Zum einen gab es von Juli bis September weniger Börsengänge und viele Technologieaktien, in die Softbank investiert ist, verloren an Wert. Allein die Anteilsscheine des größten Softbank-Investments - des chinesischen Technologieriesen Alibaba - wie auch des Fahrdienstvermittlers Didi und des Online-Händlers Coupang büßten im abgelaufenen Quartal rund ein Drittel an Wert ein. Die zunehmende Regulierung in der Volksrepublik setzt vor allem Technologiewerten zu.
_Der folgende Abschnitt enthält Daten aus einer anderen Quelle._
Lemma puz_load_bin_short_of_clues_witness :
  let file := file_layout (file_header 2 1 2) (bytes_of "AB") (bytes_of "--")
                (bytes_of "T") [] (bytes_of "me") [bytes_of "a1"] [] in
  puz_load_bin NULL (Ptr file) (Z.of_nat (length file)) = Some NULL.
Proof.
  apply (puz_load_bin_short_of_clues NULL (file_header 2 1 2) (bytes_of "AB")
           (bytes_of "--") (bytes_of "T") [] (bytes_of "me")
           [bytes_of "a1"] (sample_head 2 1 2 0 0));
    try reflexivity; try discriminate; repeat constructor; discriminate.
Defined.

End LoadBinSpec.
(** ** The optional sections of a binary file *)

Module SectionSpec.
Import CksumFacts SizeSpec ScrambleSpec SetSpec LoadSpec LoadBinSpec.

Lemma load_cons (x : Z) (b : list Z) (i : Z) :
  0 <= i -> load (x :: b) (i + 1) = load b i.
Proof.
  intros Hi. unfold load. rewrite !decide_True by lia.
  replace (Z.to_nat (i + 1)) with (S (Z.to_nat i)) by lia. reflexivity.
Qed.

Lemma le_16_bytes (x : Z) (rest : list Z) :
  le_16 (le16_bytes x ++ rest) 0 = Some x.
Proof.
  unfold le_16, le16_bytes, load. cbn. f_equal.
  rewrite Z.shiftl_mul_pow2, Z.shiftl_0_r by lia. change (2 ^ 8) with 256.
  pose proof (Z.div_mod x 256). lia.
Qed.

Lemma le_16_skip (pre b : list Z) (i : Z) :
  i = Z.of_nat (length pre) -> le_16 (pre ++ b) i = le_16 b 0.
Proof.
  intros ->. unfold le_16, load. rewrite !decide_True by lia.
  rewrite !lookup_app_r by lia.
  replace (Z.to_nat (Z.of_nat (length pre)) - length pre)%nat with 0%nat by lia.
  replace (Z.to_nat (Z.of_nat (length pre) + 1) - length pre)%nat with 1%nat by lia.
  reflexivity.
Qed.

Lemma le_16_at (file pre rest : list Z) (x i : Z) :
  file = pre ++ le16_bytes x ++ rest -> i = Z.of_nat (length pre) ->
  le_16 file i = Some x.
Proof. intros -> Hi. rewrite (le_16_skip _ _ _ Hi). apply le_16_bytes. Qed.

Lemma read_bytes_at (pre s rest : list Z) (i n : Z) :
  i = Z.of_nat (length pre) -> n = Z.of_nat (length s) ->
  read_bytes (pre ++ s ++ rest) i n = Some s.
Proof.
  intros -> ->. unfold read_bytes.
  rewrite decide_True by (rewrite !length_app; lia).
  rewrite !Nat2Z.id, drop_app_length, take_app_length. reflexivity.
Qed.

(** *** The section readers on a framed payload *)

Lemma load_ltim_bin_framed (p : puzzle_t) (ck : Z) (lt rest : list Z) :
  section_ok (width (header p) * height (header p)) (Ltim ck lt) ->
  load_ltim_bin (Ptr p) (le16_bytes ck ++ lt ++ 0 :: rest) (Z.of_nat (length lt))
  = Some (Ptr (with_section p (Ltim ck lt)), 2 + (Z.of_nat (length lt) + 1)).
Proof.
  intros (Hck & Hlt & _). unfold load_ltim_bin. cbn [is_null deref].
  rewrite le_16_bytes, (u16_small _ Hck).
  replace (Z.of_nat (length lt) + 1) with (1 + Z.of_nat (length lt)) at 1 by lia.
  rewrite (strncpy_board_at _ (le16_bytes ck) lt (0 :: rest) (0 + 2) _ eq_refl)
    by first [reflexivity | assumption].
  reflexivity.
Qed.

Lemma load_gext_bin_framed (p : puzzle_t) (ck : Z) (g rest : list Z) :
  section_ok (width (header p) * height (header p)) (Gext ck g) ->
  load_gext_bin (Ptr p) (le16_bytes ck ++ g ++ 0 :: rest)
  = Some (Ptr (with_section p (Gext ck g)), 2 + Z.of_nat (length g) + 1).
Proof.
  intros (Hck & Hg). unfold load_gext_bin. cbn [is_null deref].
  rewrite le_16_bytes, (u16_small _ Hck). rewrite <- Hg.
  rewrite (read_bytes_at (le16_bytes ck) g (0 :: rest)) by reflexivity.
  rewrite Hg. reflexivity.
Qed.

Lemma load_at (pre rest : list Z) (x : Z) (i : Z) :
  i = Z.of_nat (length pre) -> load (pre ++ x :: rest) i = Some x.
Proof.
  intros ->. unfold load. rewrite decide_True by lia.
  rewrite Nat2Z.id, lookup_app_r, Nat.sub_diag by lia. reflexivity.
Qed.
Lichtblicke gibt es allerdings auch. Dazu gehören der indische Fahrdienstanbieter Ola wie auch die Logistikfirma Delhivery, die beide den Gang auf das Börsenparkett anpeilen. "Die Pipeline ist sehr robust", versicherte der Finanzchef des Vision Funds, Navneet Govil, im Gespräch mit Reuters und blickte dabei auch auf den bevorstehenden Spac-Börsengang des Uber-Konkurrenten Grab. Aktuell konzentriert sich Govil vor allem auf den zweiten Vision Fund, der erst kürzlich unter anderem Geld in das Berliner Solar-Startup Enpal, den Logistik-Dienstleister Forto und die E-Scooter-Firma Tier gesteckt hat.

Softbank startet nun ein weiteres Aktienrückkaufprogramm und will fast 15 Prozent der eigenen Papiere zurückkaufen und dafür rund 7,6 Milliarden Euro ausgeben. Im zweiten Geschäftsquartal zu Ende September waren die Japaner auch zum größten Einzelaktionär beim Bonner Dax-Konzern Deutsche Telekom hinter dem Bund aufgestiegen. Softbank will künftig enger mit der Telekom zusammenarbeiten.